(RECORDS PROVIDED)
Definition kernel_header : opd_header := mk_opd_header true 0.
Definition user_header : opd_header := mk_opd_header false 0.

End Sample.

(** ** Debug information *)

(** The loop of [op_bfd::have_debug_info] over the section list: where
    it stops, either at the first section with the debugging flag or at
    the end of the list.  [SEC_DEBUGGING] is a flag of bfd.h whose value
    differs between releases of BFD; it is left open. *)
Fixpoint first_debugging_section (SEC_DEBUGGING : Z) (section : list asection)
  : list asection :=
  match section with
  | [] => []
  | s :: next =>
      if negb (Z.land (sec_flags s) SEC_DEBUGGING =? 0) then section
      else first_debugging_section SEC_DEBUGGING next
  end.

(** [op_bfd::have_debug_info]: whether the loop stopped on a section. *)
Definition have_debug_info (SEC_DEBUGGING : Z) (b : op_bfd) : bool :=
  match first_debugging_section SEC_DEBUGGING (bfd_sections (ibfd b)) with
  | [] => false
  | _ :: _ => true
  end.

(** The names of the entries of a vector. *)
Definition entry_name (e : op_bfd_symbol) : cstr := sym_name (symbol e).

(** The address computed for a symbol of the image. *)
Definition symbol_vma (sym : asymbol) : Z :=
  to_u64 (sym_value sym + sec_vma (sym_section sym)).


(** * utils/op_session.c: saving the current session *)

Module Session.

(** The constants of op_config.h and of the C library that the program
    uses. *)
Record config : Type := mk_config {
  OP_SAMPLES_DIR : string;
  OP_LOCK_FILE : string
}.

Definition EXIT_FAILURE : Z := 1.
Definition SIGHUP : Z := 1.

(** What the program does to the world, call by call, in order. *)
Inductive action : Type :=
| show_version (app_name : cstr)
| diagnostic (text : string)    (* fprintf (stderr, ...), less the newline *)
| poptPrintHelp
| system (command : string)
| sleep (seconds : Z)
| mkdir (dir : string) (mode : Z)
| opendir (dir : string)
| op_move_regular_file (new_dir old_dir name : string)
| closedir
| op_read_lock_file (file : string)
| kill (pid : Z) (sig : Z).

(** What the world answers in one run: the globals and the left-over
    argument after [op_poptGetContext], whether [show_version] comes
    back or ends the process with a status, the value returned by
    [mkdir], the entries that [readdir] hands out (none if [opendir]
    fails), the value returned by [op_move_regular_file] for an entry,
    and the pid read from the lock file. *)
Record world : Type := mk_world {
  sessionname_option : cstr;
  showvers : bool;
  left_over : cstr;
  show_version_ends : option Z;
  mkdir_returns : string -> Z;
  directory : option (list string);
  move_returns : string -> Z;
  lock_pid : Z
}.

(** How a run, or a part of it, ends. *)
Inductive ended (A : Type) : Type :=
| returned (a : A)
| exited (status : Z)
| overrun.                                     (* a write past a buffer *)

Arguments returned {A} a.
Arguments exited {A} status.
Arguments overrun {A}.

(** A part of the program: what it did and how it ended. *)
Definition prog (A : Type) : Type := list action * ended A.

#[global] Instance prog_ret : MRet prog := fun A a => ([], returned a).

#[global] Instance prog_bind : MBind prog := fun A B f m =>
  match m with
  | (done, returned a) => let '(more, e) := f a in (done ++ more, e)
  | (done, exited status) => (done, exited status)
  | (done, overrun) => (done, overrun)
  end.

Definition act (a : action) : prog unit := ([a], returned tt).

Definition exit {A : Type} (status : Z) : prog A := ([], exited status).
(End RECORDS PROVIDED)
For each line in the records that contains the word "part", make a copy.

▸ ANSWER TO THIS PROBLEM
(** How a run, or a part of it, ends. *)
(** A part of the program: what it did and how it ended. *)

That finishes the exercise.